**ABOUT THIS TASK**.
Both the line with "Definition frame (data" and the line with "apply Nat.leb_le in" in the records below must appear in the output, along with every line between them, exactly and with nothing added.

**THE DATA**.
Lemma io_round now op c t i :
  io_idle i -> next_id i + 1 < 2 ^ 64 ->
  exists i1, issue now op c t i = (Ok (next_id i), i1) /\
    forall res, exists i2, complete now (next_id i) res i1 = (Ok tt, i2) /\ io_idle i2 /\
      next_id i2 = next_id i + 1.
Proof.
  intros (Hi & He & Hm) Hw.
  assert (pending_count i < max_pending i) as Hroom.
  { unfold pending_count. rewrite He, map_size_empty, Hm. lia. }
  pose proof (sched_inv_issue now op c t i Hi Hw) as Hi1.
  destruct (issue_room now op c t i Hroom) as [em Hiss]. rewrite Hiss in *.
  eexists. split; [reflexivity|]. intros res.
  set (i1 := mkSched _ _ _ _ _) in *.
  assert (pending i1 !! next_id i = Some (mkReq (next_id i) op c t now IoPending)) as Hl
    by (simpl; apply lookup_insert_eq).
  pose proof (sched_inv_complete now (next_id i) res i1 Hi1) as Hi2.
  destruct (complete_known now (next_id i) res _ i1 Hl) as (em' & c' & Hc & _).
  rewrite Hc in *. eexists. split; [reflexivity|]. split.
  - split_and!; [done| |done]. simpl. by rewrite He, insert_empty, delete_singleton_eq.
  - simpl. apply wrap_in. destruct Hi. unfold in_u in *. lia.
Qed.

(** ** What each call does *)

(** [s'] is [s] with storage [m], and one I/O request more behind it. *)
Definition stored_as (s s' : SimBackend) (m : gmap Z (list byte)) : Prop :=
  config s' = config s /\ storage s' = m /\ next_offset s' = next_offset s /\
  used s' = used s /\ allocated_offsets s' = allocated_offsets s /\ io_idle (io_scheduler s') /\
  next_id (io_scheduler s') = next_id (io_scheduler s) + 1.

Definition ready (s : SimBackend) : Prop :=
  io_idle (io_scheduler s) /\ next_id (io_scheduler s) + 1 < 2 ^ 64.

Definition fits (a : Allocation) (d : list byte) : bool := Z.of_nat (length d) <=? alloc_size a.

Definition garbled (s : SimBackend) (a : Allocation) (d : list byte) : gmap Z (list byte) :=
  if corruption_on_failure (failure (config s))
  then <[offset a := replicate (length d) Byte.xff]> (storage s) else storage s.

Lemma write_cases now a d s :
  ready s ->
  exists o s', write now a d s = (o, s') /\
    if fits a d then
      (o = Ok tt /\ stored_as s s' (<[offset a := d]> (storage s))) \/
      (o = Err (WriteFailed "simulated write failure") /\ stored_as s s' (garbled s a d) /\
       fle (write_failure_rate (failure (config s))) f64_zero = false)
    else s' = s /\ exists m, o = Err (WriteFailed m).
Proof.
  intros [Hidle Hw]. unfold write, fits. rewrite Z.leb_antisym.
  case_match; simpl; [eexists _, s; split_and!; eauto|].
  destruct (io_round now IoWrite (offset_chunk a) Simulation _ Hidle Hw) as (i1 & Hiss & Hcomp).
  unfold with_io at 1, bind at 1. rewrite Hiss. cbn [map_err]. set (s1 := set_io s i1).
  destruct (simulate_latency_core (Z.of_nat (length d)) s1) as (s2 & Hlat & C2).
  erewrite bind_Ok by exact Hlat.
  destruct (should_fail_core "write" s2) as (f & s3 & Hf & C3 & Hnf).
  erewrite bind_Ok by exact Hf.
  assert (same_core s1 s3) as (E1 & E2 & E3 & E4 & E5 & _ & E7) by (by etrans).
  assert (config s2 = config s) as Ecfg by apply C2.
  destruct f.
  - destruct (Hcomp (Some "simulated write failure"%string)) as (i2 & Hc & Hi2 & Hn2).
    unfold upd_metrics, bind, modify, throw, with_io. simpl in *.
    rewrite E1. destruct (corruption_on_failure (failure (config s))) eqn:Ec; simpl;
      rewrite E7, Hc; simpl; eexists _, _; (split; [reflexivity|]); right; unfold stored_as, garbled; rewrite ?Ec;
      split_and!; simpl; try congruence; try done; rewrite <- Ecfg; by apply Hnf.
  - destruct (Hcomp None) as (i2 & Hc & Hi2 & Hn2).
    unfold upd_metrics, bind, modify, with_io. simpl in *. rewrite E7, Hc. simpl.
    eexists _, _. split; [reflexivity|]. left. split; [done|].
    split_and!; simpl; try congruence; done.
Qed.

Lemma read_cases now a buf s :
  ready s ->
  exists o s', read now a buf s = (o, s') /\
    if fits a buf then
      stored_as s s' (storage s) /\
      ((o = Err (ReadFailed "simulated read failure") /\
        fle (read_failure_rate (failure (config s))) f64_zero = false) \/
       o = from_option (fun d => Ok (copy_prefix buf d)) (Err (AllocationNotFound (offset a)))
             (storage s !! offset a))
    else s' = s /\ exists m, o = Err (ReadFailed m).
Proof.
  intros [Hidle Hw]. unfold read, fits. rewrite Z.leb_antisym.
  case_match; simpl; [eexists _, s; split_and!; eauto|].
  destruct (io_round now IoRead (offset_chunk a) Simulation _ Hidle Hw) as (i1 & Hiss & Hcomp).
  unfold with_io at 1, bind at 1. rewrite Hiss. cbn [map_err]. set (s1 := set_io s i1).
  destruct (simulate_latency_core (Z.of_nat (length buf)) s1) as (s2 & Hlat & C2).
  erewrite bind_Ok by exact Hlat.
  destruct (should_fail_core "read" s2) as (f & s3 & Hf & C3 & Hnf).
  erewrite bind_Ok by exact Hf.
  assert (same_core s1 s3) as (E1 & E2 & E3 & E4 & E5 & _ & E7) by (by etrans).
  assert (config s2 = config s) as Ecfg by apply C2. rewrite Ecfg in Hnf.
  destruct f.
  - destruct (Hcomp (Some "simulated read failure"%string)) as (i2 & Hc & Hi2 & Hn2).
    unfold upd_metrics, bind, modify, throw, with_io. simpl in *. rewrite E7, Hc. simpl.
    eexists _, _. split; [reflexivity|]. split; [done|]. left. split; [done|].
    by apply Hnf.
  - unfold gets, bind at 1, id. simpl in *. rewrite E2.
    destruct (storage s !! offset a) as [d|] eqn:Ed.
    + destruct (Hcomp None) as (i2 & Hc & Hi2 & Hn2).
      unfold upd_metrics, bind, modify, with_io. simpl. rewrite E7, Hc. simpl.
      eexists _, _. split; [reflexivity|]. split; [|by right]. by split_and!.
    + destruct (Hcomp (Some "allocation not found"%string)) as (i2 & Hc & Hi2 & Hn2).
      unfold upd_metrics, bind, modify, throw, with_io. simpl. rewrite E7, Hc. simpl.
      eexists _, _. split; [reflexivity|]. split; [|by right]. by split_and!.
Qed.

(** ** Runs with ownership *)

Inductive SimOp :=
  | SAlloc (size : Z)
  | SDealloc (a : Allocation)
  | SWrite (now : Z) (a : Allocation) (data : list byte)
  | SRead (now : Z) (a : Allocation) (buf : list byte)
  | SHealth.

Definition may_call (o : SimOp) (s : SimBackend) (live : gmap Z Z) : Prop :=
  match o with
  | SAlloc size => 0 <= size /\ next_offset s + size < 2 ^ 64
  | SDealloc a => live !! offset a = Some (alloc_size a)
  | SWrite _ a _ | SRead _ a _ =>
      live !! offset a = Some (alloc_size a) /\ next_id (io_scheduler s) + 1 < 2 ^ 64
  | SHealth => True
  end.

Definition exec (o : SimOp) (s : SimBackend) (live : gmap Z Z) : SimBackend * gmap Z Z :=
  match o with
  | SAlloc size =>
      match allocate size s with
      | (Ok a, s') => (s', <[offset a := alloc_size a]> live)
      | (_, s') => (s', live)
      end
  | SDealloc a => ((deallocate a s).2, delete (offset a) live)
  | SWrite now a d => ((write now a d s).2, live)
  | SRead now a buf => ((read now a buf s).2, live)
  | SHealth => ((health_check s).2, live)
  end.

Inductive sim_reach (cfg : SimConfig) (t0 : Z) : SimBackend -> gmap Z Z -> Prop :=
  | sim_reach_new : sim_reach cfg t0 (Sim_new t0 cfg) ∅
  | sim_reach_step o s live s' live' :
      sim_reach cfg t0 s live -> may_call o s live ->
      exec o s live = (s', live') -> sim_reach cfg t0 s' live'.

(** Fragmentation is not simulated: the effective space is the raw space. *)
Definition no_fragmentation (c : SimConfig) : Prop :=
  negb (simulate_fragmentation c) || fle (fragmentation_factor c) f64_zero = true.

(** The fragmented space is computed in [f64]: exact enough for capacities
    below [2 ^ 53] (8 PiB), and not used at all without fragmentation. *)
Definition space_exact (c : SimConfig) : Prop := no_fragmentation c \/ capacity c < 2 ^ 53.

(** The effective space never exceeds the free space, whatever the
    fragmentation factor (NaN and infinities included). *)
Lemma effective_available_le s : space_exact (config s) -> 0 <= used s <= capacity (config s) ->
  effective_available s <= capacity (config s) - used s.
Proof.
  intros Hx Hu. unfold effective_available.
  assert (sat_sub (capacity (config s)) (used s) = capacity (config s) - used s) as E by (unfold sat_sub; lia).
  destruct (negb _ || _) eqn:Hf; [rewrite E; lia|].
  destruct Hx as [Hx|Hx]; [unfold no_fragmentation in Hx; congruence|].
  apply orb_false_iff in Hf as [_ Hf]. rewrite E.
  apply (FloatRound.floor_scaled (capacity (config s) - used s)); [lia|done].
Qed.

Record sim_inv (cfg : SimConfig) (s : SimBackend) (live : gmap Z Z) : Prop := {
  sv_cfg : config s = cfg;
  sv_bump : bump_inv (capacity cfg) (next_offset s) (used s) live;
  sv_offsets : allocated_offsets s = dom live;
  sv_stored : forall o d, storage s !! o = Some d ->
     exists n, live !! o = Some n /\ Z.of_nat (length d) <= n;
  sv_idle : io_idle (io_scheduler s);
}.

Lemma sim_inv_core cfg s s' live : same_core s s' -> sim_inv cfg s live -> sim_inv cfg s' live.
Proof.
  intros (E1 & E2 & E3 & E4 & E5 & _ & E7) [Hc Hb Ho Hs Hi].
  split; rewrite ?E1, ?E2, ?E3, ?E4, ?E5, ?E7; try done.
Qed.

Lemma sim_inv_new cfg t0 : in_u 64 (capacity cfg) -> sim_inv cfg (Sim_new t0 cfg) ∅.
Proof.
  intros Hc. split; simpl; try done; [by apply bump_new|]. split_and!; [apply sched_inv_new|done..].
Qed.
--
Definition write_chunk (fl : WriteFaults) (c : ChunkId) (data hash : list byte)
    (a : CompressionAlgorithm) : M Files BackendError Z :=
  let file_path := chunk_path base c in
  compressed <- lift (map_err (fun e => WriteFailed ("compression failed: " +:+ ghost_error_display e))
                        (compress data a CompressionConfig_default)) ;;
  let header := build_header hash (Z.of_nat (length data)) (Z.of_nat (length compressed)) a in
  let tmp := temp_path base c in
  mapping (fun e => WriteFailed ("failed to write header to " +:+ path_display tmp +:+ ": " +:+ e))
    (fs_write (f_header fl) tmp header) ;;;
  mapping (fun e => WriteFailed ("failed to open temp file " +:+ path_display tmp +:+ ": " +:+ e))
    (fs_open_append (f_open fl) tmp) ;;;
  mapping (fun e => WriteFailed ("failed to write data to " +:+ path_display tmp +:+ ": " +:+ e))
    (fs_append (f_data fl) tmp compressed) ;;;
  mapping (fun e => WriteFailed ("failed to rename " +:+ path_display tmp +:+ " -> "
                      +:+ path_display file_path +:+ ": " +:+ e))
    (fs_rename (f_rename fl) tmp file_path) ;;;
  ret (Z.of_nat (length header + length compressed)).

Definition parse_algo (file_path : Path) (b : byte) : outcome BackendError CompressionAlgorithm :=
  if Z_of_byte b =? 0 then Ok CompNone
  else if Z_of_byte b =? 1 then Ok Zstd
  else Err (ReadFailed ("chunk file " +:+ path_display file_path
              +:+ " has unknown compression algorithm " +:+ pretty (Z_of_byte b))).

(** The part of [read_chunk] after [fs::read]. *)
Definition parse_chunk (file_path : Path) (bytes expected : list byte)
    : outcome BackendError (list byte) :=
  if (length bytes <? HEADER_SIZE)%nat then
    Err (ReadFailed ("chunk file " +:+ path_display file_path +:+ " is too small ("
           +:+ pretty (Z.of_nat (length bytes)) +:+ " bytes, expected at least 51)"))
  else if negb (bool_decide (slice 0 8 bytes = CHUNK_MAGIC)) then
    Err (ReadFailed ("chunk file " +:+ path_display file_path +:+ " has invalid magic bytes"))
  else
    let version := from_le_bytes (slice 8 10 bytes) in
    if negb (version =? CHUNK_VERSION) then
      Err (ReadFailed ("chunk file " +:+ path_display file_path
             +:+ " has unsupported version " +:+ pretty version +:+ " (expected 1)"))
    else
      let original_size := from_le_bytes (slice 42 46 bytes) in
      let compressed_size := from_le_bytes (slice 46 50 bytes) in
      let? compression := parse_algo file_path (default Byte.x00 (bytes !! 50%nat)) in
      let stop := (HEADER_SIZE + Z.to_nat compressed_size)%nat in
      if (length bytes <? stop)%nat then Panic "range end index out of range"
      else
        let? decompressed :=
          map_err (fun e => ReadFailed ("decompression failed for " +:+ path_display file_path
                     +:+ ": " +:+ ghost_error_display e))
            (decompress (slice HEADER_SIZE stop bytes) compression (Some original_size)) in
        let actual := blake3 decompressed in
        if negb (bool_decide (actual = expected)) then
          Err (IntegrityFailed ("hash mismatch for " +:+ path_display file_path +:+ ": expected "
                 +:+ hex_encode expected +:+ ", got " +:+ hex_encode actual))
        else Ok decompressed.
...
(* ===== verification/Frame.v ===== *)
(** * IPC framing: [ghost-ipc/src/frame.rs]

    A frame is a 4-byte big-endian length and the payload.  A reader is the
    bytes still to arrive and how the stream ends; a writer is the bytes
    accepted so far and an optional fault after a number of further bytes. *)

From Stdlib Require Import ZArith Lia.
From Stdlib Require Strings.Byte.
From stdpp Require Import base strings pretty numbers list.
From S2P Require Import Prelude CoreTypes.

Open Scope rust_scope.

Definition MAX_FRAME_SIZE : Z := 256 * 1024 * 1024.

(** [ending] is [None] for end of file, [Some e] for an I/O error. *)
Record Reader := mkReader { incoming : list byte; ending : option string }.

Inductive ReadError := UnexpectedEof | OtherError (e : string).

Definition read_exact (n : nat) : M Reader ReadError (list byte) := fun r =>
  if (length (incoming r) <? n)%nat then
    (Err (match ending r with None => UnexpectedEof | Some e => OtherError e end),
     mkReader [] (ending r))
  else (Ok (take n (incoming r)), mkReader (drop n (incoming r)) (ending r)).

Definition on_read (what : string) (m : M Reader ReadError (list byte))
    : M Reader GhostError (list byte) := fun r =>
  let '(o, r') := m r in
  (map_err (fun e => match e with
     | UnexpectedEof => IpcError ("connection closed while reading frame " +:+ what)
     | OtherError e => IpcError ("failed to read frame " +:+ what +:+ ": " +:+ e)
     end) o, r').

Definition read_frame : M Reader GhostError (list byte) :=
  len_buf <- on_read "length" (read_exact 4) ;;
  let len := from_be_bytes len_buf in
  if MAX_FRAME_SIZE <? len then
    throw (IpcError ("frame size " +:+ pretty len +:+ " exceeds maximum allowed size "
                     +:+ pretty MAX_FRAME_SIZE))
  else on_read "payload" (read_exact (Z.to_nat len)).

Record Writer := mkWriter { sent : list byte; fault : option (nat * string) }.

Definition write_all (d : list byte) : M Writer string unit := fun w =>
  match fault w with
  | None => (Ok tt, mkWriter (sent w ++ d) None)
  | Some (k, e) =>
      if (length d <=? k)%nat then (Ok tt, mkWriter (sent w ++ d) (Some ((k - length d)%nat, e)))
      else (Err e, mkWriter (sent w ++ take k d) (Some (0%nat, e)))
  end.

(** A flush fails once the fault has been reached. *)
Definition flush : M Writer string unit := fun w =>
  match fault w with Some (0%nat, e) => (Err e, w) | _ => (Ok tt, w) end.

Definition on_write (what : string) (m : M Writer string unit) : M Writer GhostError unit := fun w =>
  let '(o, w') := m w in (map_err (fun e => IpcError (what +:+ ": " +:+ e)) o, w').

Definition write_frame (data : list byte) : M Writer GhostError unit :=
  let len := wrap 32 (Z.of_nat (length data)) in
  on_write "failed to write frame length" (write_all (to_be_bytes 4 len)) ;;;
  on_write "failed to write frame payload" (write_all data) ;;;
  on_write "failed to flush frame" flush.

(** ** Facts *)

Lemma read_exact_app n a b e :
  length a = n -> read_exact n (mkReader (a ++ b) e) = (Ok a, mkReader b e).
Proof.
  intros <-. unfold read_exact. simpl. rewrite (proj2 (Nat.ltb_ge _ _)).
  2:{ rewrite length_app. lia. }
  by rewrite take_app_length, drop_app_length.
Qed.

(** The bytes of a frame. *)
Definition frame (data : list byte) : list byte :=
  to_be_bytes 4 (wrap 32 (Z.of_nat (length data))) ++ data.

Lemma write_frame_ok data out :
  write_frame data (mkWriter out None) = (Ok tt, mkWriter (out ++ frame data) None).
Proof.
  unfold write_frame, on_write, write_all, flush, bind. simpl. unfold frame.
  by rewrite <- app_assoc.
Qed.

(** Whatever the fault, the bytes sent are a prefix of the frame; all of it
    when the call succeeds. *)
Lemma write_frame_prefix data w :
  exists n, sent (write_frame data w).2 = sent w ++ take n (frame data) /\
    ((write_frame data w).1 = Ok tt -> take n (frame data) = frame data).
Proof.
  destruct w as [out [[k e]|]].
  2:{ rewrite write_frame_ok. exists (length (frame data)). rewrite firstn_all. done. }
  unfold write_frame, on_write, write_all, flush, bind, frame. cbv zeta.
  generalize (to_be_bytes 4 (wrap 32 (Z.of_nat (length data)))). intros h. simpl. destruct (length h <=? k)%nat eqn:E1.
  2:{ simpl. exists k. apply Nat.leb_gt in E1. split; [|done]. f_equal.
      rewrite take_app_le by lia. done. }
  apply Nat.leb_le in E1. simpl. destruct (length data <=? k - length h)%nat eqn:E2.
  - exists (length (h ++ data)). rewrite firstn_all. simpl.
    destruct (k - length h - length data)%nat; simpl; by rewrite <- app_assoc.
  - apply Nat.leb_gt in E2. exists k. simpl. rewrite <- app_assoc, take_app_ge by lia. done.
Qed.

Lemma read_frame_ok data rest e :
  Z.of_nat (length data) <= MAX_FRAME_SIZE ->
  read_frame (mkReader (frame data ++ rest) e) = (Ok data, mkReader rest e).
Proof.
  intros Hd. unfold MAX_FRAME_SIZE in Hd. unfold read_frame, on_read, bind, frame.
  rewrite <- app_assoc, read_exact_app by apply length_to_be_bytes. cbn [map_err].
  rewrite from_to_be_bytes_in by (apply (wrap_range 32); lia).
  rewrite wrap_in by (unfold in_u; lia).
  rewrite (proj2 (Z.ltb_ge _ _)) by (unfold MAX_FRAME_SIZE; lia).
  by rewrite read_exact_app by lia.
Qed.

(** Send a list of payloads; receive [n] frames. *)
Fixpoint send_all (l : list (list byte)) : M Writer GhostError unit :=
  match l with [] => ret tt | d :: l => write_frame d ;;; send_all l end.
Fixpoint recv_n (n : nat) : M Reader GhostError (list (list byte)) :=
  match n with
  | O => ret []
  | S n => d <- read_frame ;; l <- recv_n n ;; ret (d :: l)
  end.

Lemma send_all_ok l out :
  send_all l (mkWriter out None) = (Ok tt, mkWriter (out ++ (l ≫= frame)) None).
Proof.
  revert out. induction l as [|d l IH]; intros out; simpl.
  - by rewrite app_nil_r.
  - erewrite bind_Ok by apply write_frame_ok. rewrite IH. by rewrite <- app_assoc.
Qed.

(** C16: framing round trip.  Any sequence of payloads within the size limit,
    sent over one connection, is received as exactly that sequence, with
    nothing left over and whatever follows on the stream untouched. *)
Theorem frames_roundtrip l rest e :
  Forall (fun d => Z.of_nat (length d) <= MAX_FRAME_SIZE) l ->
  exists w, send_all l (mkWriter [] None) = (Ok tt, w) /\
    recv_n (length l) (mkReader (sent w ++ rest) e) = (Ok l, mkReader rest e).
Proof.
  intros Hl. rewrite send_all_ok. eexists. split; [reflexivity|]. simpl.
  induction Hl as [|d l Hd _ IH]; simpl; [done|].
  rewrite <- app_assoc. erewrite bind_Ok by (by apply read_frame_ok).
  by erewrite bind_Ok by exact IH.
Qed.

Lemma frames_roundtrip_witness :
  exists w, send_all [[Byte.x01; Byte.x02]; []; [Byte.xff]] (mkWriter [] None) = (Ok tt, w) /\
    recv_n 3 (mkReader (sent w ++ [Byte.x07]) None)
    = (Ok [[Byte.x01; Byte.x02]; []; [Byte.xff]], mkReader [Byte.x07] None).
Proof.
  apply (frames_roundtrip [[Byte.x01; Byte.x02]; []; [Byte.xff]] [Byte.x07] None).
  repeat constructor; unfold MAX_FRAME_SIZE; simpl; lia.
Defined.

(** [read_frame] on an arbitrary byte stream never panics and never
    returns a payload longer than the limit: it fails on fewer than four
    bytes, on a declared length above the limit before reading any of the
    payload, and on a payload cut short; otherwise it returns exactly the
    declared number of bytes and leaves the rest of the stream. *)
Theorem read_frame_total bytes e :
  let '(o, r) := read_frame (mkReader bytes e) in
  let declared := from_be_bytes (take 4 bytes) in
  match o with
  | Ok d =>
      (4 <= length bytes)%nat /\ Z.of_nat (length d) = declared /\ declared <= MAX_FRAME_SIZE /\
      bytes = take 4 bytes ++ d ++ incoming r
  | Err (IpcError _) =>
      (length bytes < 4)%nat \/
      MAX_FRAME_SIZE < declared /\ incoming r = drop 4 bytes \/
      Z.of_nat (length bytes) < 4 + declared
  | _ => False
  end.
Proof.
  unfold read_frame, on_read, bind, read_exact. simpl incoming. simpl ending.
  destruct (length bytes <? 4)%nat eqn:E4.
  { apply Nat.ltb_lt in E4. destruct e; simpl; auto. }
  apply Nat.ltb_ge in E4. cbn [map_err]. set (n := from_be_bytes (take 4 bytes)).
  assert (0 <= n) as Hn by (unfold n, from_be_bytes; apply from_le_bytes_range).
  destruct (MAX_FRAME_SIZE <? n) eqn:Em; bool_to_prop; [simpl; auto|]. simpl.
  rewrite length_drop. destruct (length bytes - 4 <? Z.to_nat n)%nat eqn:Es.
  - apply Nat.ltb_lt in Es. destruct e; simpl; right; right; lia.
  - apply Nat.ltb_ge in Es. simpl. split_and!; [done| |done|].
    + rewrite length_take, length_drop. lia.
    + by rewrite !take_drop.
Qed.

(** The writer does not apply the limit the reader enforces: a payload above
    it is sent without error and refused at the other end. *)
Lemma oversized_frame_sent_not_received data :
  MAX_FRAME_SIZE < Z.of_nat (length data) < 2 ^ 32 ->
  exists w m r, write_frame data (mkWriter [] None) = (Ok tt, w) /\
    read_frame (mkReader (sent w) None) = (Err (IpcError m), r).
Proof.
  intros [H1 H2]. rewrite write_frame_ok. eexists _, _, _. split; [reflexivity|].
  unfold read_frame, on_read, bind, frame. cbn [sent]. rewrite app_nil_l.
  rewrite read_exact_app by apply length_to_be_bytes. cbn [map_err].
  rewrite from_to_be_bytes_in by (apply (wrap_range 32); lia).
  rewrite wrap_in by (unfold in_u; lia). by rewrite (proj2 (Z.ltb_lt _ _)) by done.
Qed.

**SOLUTION**.
Definition frame (data : list byte) : list byte :=
  to_be_bytes 4 (wrap 32 (Z.of_nat (length data))) ++ data.

Lemma write_frame_ok data out :
  write_frame data (mkWriter out None) = (Ok tt, mkWriter (out ++ frame data) None).
Proof.
  unfold write_frame, on_write, write_all, flush, bind. simpl. unfold frame.
  by rewrite <- app_assoc.
Qed.

(** Whatever the fault, the bytes sent are a prefix of the frame; all of it
    when the call succeeds. *)
Lemma write_frame_prefix data w :
  exists n, sent (write_frame data w).2 = sent w ++ take n (frame data) /\
    ((write_frame data w).1 = Ok tt -> take n (frame data) = frame data).
Proof.
  destruct w as [out [[k e]|]].
  2:{ rewrite write_frame_ok. exists (length (frame data)). rewrite firstn_all. done. }
  unfold write_frame, on_write, write_all, flush, bind, frame. cbv zeta.
  generalize (to_be_bytes 4 (wrap 32 (Z.of_nat (length data)))). intros h. simpl. destruct (length h <=? k)%nat eqn:E1.
  2:{ simpl. exists k. apply Nat.leb_gt in E1. split; [|done]. f_equal.
      rewrite take_app_le by lia. done. }
  apply Nat.leb_le in E1. simpl. destruct (length data <=? k - length h)%nat eqn:E2.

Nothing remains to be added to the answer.